=== Begin Enclosure ===
(** A task that may begin, begins or settles with what it emits. *)
Lemma orderly_goes_on l i n a x : orderly l -> ls_tasks l !! i = Some (Task n a) -> is_settled (Task n a) = false ->
  (forall p, x <> Chained p) -> (forall k, before l k i -> exists t, ls_tasks l !! k = Some t /\ is_settled t = true) ->
  orderly (Listener (ls_mutexes l) (<[i := Task n x]> (ls_tasks l))
             (ls_emitted l ++ ((fun e => (nt_stream n, e)) <$> task_out (Task n x)))).
Proof.
  intros [I1 I2 I3 I4] Hi Ha Hx Hbef. set (l' := Listener _ _ _).
  assert (Hlt : i < length (ls_tasks l)) by (by eapply lookup_lt_Some).
  assert (Hb : forall j k, before l' j k <-> before l j k) by (intros j k; by eapply before_insert).
  assert (Hto : forall b t, ls_tasks l' !! b = Some t -> exists t', ls_tasks l !! b = Some t' /\ task_key t' = task_key t).
  { intros b t Hbt. apply list_lookup_insert_Some in Hbt as [(<- & <- & _)|[_ Hbt]]; [by exists (Task n a)|by exists t]. }
  assert (Hset : forall k t, ls_tasks l !! k = Some t -> is_settled t = true -> ls_tasks l' !! k = Some t).
  { intros k t Hk Hst. cbn. rewrite list_lookup_insert_ne; [done|]. intros <-. simplify_eq. congruence. }
  split.
  - intros key. specialize (I1 key). cbn. destruct (ls_mutexes l !! key) as [m|].
    + destruct I1 as (j & E & (t & Ht & Ek) & Hmax). exists j. split; [done|]. split.
      * destruct (decide (i = j)) as [<-|]; [|exists t; by rewrite list_lookup_insert_ne].
        exists (Task n x). rewrite list_lookup_insert_eq by done. by simplify_eq.
      * intros k u Hk Hu. destruct (Hto k u Hk) as (u' & Hu' & Ek'). eapply Hmax; [done|congruence].
    + intros k u Hk Hu. destruct (Hto k u Hk) as (u' & Hu' & Ek'). eapply I1; [done|congruence].
  - intros j n' p Hj. cbn in Hj. apply list_lookup_insert_Some in Hj as [(_ & [= _ E] & _)|[_ Hj]]; [by destruct (Hx p)|].
    specialize (I2 j n' p Hj). destruct p as [q|]; [|intros k; rewrite Hb; apply I2].
    destruct I2 as [H1 H2]. split; [by rewrite Hb|]. intros k. rewrite Hb. apply H2.
  - intros j k Hjk (u & Hu & Hnc). rewrite Hb in Hjk. cbn in Hu. apply list_lookup_insert_Some in Hu as [(<- & _ & _)|[_ Hu]].
    + destruct (Hbef j Hjk) as (t & Ht & Hst). exists t. split; [by apply Hset|done].
    + destruct (I3 j k Hjk) as (t & Ht & Hst); [by exists u|]. exists t. split; [by apply Hset|done].
  - intros key. cbn [ls_tasks l']. rewrite (concat_insert (out_for key) (ls_tasks l) i (Task n a)); [|done|..].
    + rewrite <- I4. unfold emitted_for, l'. cbn [ls_emitted]. rewrite filter_app, fmap_app. f_equal.
      unfold out_for. cbn [task_key tk_notice]. change (task_key (Task n x)) with (nt_stream n). destruct (String.eqb_spec (nt_stream n) key) as [E|E].
      * rewrite filter_all; [by rewrite <- list_fmap_compose, list_fmap_id|]. by intros ke (e & -> & _)%list_elem_of_fmap.
      * rewrite filter_none; [done|]. by intros ke (e & -> & _)%list_elem_of_fmap.
    + unfold out_for, task_out. cbn. by destruct (String.eqb _ _), a.
    + intros j u Hij Hu. unfold out_for. change (task_key (Task n x)) with (nt_stream n). destruct (String.eqb_spec (nt_stream n) key) as [E|E]; [|by left].
      destruct (String.eqb_spec (task_key u) key) as [E'|E']; [|by right]. right. unfold task_out. destruct (tk_at u) eqn:Eu; [done..|].
      destruct (I3 i j) as (t & Ht & Hst); [|exists u; split; [done|]; intros p; congruence|simplify_eq; congruence].
      split; [done|]. exists (Task n a), u. split_and!; [done..|]. unfold task_key at 1. cbn. congruence.
Qed.

Lemma task_starts_orderly i l l' : orderly l -> task_starts i l = Some l' -> orderly l'.
Proof.
  intros Ho H. unfold task_starts in H. destruct (ls_tasks l !! i) as [[n [p| |]]|] eqn:Hi; try done.
  destruct (match p with None => true | Some _ => _ end) eqn:Hp; simplify_eq.
  assert (Hg : orderly (Listener (ls_mutexes l) (<[i := Task n Reading]> (ls_tasks l)) (ls_emitted l ++ [])));
    [|by rewrite app_nil_r in Hg].
  apply (orderly_goes_on l i n (Chained p) Reading); [done..|]. intros k Hk. pose proof (od_chain l Ho i n p Hi) as Hc.
  destruct p as [q|]; [|by destruct (Hc k)]. destruct Hc as [(Hqi & t & u & Hq & Hu & E) Hmax].
  rewrite Hq in Hp. cbn in Hp. pose proof (Hmax k Hk) as Hle. destruct (decide (k = q)) as [->|Hne]; [by exists t|].
  destruct Hk as (Hki & t' & u' & Ht' & Hu' & E'). apply (od_settled l Ho k q).
  - split; [lia|]. exists t', t. split_and!; [done..|]. simplify_eq. congruence.
  - exists t. split; [done|]. unfold is_settled in Hp. by destruct (tk_at t).
Qed.
Definition packTerminalStreamBlocks (locked : bool) (now : instant) (runs : list run_row) (options : pack_options)
    (table : list stream_row) : result serror pack_result * list stream_row :=
  let checked :=
    result_bind (assertPositiveInteger (po_maxStreams options)) (fun maxStreams =>
    result_bind (assertPositiveInteger (default (JsFinite DEFAULT_STREAM_BLOCK_CHUNKS 1) (po_maxChunksPerBlock options))) (fun maxChunks =>
    result_bind (assertPositiveInteger (default (JsFinite DEFAULT_STREAM_BLOCK_BYTES 1) (po_maxBlockBytes options))) (fun maxBytes =>
    Ok (maxStreams, maxChunks, maxBytes)))) in
  match checked with
  | Err e => (Err e, table)
  | Ok (maxStreams, maxChunks, maxBytes) =>
      if negb locked then (Ok (emptyResult false), table) else
      let cas := candidates now runs maxStreams table in
      let '(res, table) := pack_candidates cas maxChunks maxBytes (default true (po_compactSnapshots options))
                             (emptyResult true) table in
      (result_bind res (fun r => Ok (PackResult (pr_streamsCompacted r) (pr_counts r)
         (Z.of_nat (length cas) =? maxStreams) (pr_lockAcquired r))), table)
  end.
End Pack.

(** ** What a rewrite keeps *)

Section Kept.
Context (compactStreamChunk : bytes -> bytes) (compactSnapshots : bool).

Definition repacked (d : bytes) : bytes := if compactSnapshots then compactStreamChunk d else d.
Definition repacked_event (e : sevent) : sevent := SEvent (se_id e) (repacked (se_data e)) (se_eof e).

(** No data row behind the stream's first end. *)
Definition ends_last (parts : list part) : Prop := filter (fun p => is_data p = true) parts = data_parts parts.

Definition repacked_chunk (c : chunk) : chunk := Chunk (ck_id c) (repacked (ck_data c)).
Definition repacked_page (p : chunk_page) : chunk_page :=
  ChunkPage ((fun '(i, d) => (i, repacked d)) <$> cp_data p) (cp_cursor p) (cp_hasMore p) (cp_done p).

Lemma id_before_le a b : id_before a b -> key_le ph_id a b.
Proof. intros H. apply str_le_spec. right. by apply str_lt_spec. Qed.
(* ===== verification/Compaction.v ===== *)
(** The stripping of cumulative snapshots from stream chunks
    (src/stream-compaction.ts): a chunk is a run of framed event lines, and
    whatever is not exactly one is kept byte for byte. *)
From S2P Require Import Prelude Model Bytes Slots Tenant JsText Sdk Contract Codec.
From Stdlib Require Import Strings.Byte Strings.Ascii.
Local Open Scope Z_scope.

(** ** JSON *)

(** The payload of a frame. *)
Definition frame_value (text : string) : json := JArr [JArr [JStr "Uint8Array"; JNum (JsFinite 1 1)]; JStr text].

(** The text is one line and decodes to itself, whatever follows it; a value stays exact when members of an object are left
    out or replaced by exact ones; texts of ASCII characters are exact. *)
Class JsonLaws `{Json} := {
  json_line v : all_chars (fun c => negb (Ascii.eqb c "010"%char)) (stringify_json v) = true;
  json_text v b : utf8_decode (text_bytes (stringify_json v) ++ b) = stringify_json v +:+ utf8_decode b;
  json_frame text : ascii_text text = true -> exact (frame_value text);
  json_members l : exact (JObj l) -> Forall (fun kv => exact kv.2) l;
  json_rebuilt l l' : exact (JObj l) -> l'.*1 `sublist_of` l.*1 -> Forall (fun kv => exact kv.2) l' -> exact (JObj l')
}.

(** ** Frames *)

Definition FORMAT_TAG : string := "devl".

Section Compaction.
Context `{Json}.

(** [None] where [writeUInt32BE] throws. *)
Definition encodeFrame (inner : bytes) : option bytes :=
  let payload := text_bytes (stringify_json (frame_value (base64 inner))) in
  (fun length => length ++ text_bytes FORMAT_TAG ++ payload) <$> u32be (4 + blen payload).

(** What the parser makes of a chunk: its frames, no frames, or an exception. *)
Inductive parsed := Frames (l : list bytes) | NoFrames | FrameThrows.

Definition frame_text (v : json) : option string :=
  match v with
  | JArr [JArr [JStr k; JNum n]; JStr text] =>
      if String.eqb k "Uint8Array" && bool_decide (js_integer n = Some 1) then Some text else None
  | _ => None
  end.

(** The loop at one offset; [chunk] is what is left. *)
Fixpoint parse_frames (fuel : nat) (chunk : bytes) (frames : list bytes) : parsed :=
  match fuel with
  | O => NoFrames
  | S fuel =>
      match chunk with
      | [] => match frames with [] => NoFrames | _ => Frames frames end
      | _ =>
          if blen chunk <? 8 then NoFrames else
          match read32 chunk with
          | None => NoFrames
          | Some length =>
              if (length <? 4) || (blen chunk <? 4 + length) then NoFrames else
              if negb (bool_decide (take 4 (drop 4 chunk) = text_bytes FORMAT_TAG)) then NoFrames else
              let frameEnd := Z.to_nat (4 + length) in
              match parse_json (utf8_decode (drop 8 (take frameEnd chunk))) ≫= frame_text with
              | None => NoFrames
              | Some text =>
                  let inner := from_base64 text in
                  match encodeFrame inner with
                  | None => FrameThrows
                  | Some frame =>
                      if negb (bool_decide (frame = take frameEnd chunk)) then NoFrames
                      else parse_frames fuel (drop frameEnd chunk) (frames ++ [inner])
                  end
              end
          end
      end
  end.

(** Every round takes eight bytes or more: the fuel is enough. *)
Definition parseFrames (chunk : bytes) : parsed := parse_frames (S (length chunk)) chunk [].

(** ** Event lines *)

Definition encodeEventLine (event : json) : bytes := text_bytes (stringify_json event +:+ String "010"%char "").

(** A text without its last character, if that is a line feed. *)
Fixpoint without_newline (s : string) : option string :=
  match s with
  | "" => None
  | String c "" => if Ascii.eqb c "010"%char then Some "" else None
  | String c s => String c <$> without_newline s
  end.

Definition is_object (v : option json) : bool := match v with Some (JObj _) | Some (JArr _) => true | _ => false end.

Definition parseEventLine (inner : bytes) : option (string * json) :=
  body ← without_newline (utf8_decode inner);
  if negb (all_chars (fun c => negb (Ascii.eqb c "010"%char)) body) then None else
  event ← parse_json body;
  type ← string_field "type" event;
  if negb (is_object (field "data" event)) then None else
  if bool_decide (encodeEventLine event = inner) then Some (type, event) else None.

(** [SNAPSHOT_FIELDS[type]]: the keys of the delta and of the snapshot. A name
    every object has gives an object without these two; the key [undefined]
    stands for both. *)
Definition snapshot_fields (type : string) : option (string * option string) :=
  if String.eqb type "message.appended" then Some ("messageDelta", Some "messageSoFar")
  else if String.eqb type "reasoning.appended" then Some ("reasoningDelta", Some "reasoningSoFar")
  else if bool_decide (type ∈ object_prototype_names) then Some ("undefined", None)
  else None.

(** [rebuilt[key] = value] makes no member of the key [__proto__]. *)
Definition kept_key (soFarKey : option string) (key : string) : bool :=
  negb (bool_decide (Some key = soFarKey)) && negb (String.eqb key "__proto__").
Definition withoutSnapshot (data : list (string * json)) (soFarKey : option string) : list (string * json) :=
  filter (fun kv => kept_key soFarKey kv.1 = true) data.

(** [{ ...event, data }] *)
Definition with_data (event : list (string * json)) (data : json) : list (string * json) :=
  (fun kv => if String.eqb kv.1 "data" then (kv.1, data) else kv) <$> event.

(** One frame's event with its snapshot left out, if it has one. *)
Definition stripped (inner : bytes) : option json :=
  '(type, event) ← parseEventLine inner;
  '(deltaKey, soFarKey) ← snapshot_fields type;
  match event, field "data" event with
  | JObj fields, Some (JObj data) =>
      match assoc deltaKey data, assoc (default "undefined" soFarKey) data with
      | Some (JStr _), Some (JStr _) => Some (JObj (with_data fields (JObj (withoutSnapshot data soFarKey))))
      | _, _ => None
      end
  | _, _ => None
  end.

Definition strip (inner : bytes) : bytes := match stripped inner with Some event => encodeEventLine event | None => inner end.

(** [None] where it throws. *)
Definition compactStreamChunk (chunk : bytes) : option bytes :=
  match parseFrames chunk with
  | NoFrames => Some chunk
  | FrameThrows => None
  | Frames frames =>
      if forallb (fun inner => match stripped inner with None => true | Some _ => false end) frames then Some chunk
      else @List.concat Byte.byte <$> mapM encodeFrame (strip <$> frames)
  end.
End Compaction.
=== End Enclosure ===
→ **Assigned task**
Please output only the lines from the one holding "Frames frames =>" to the end of the records, first and last included, exactly as they appear.

→ **Response**
  | Frames frames =>
      if forallb (fun inner => match stripped inner with None => true | Some _ => false end) frames then Some chunk
      else @List.concat Byte.byte <$> mapM encodeFrame (strip <$> frames)
  end.
End Compaction.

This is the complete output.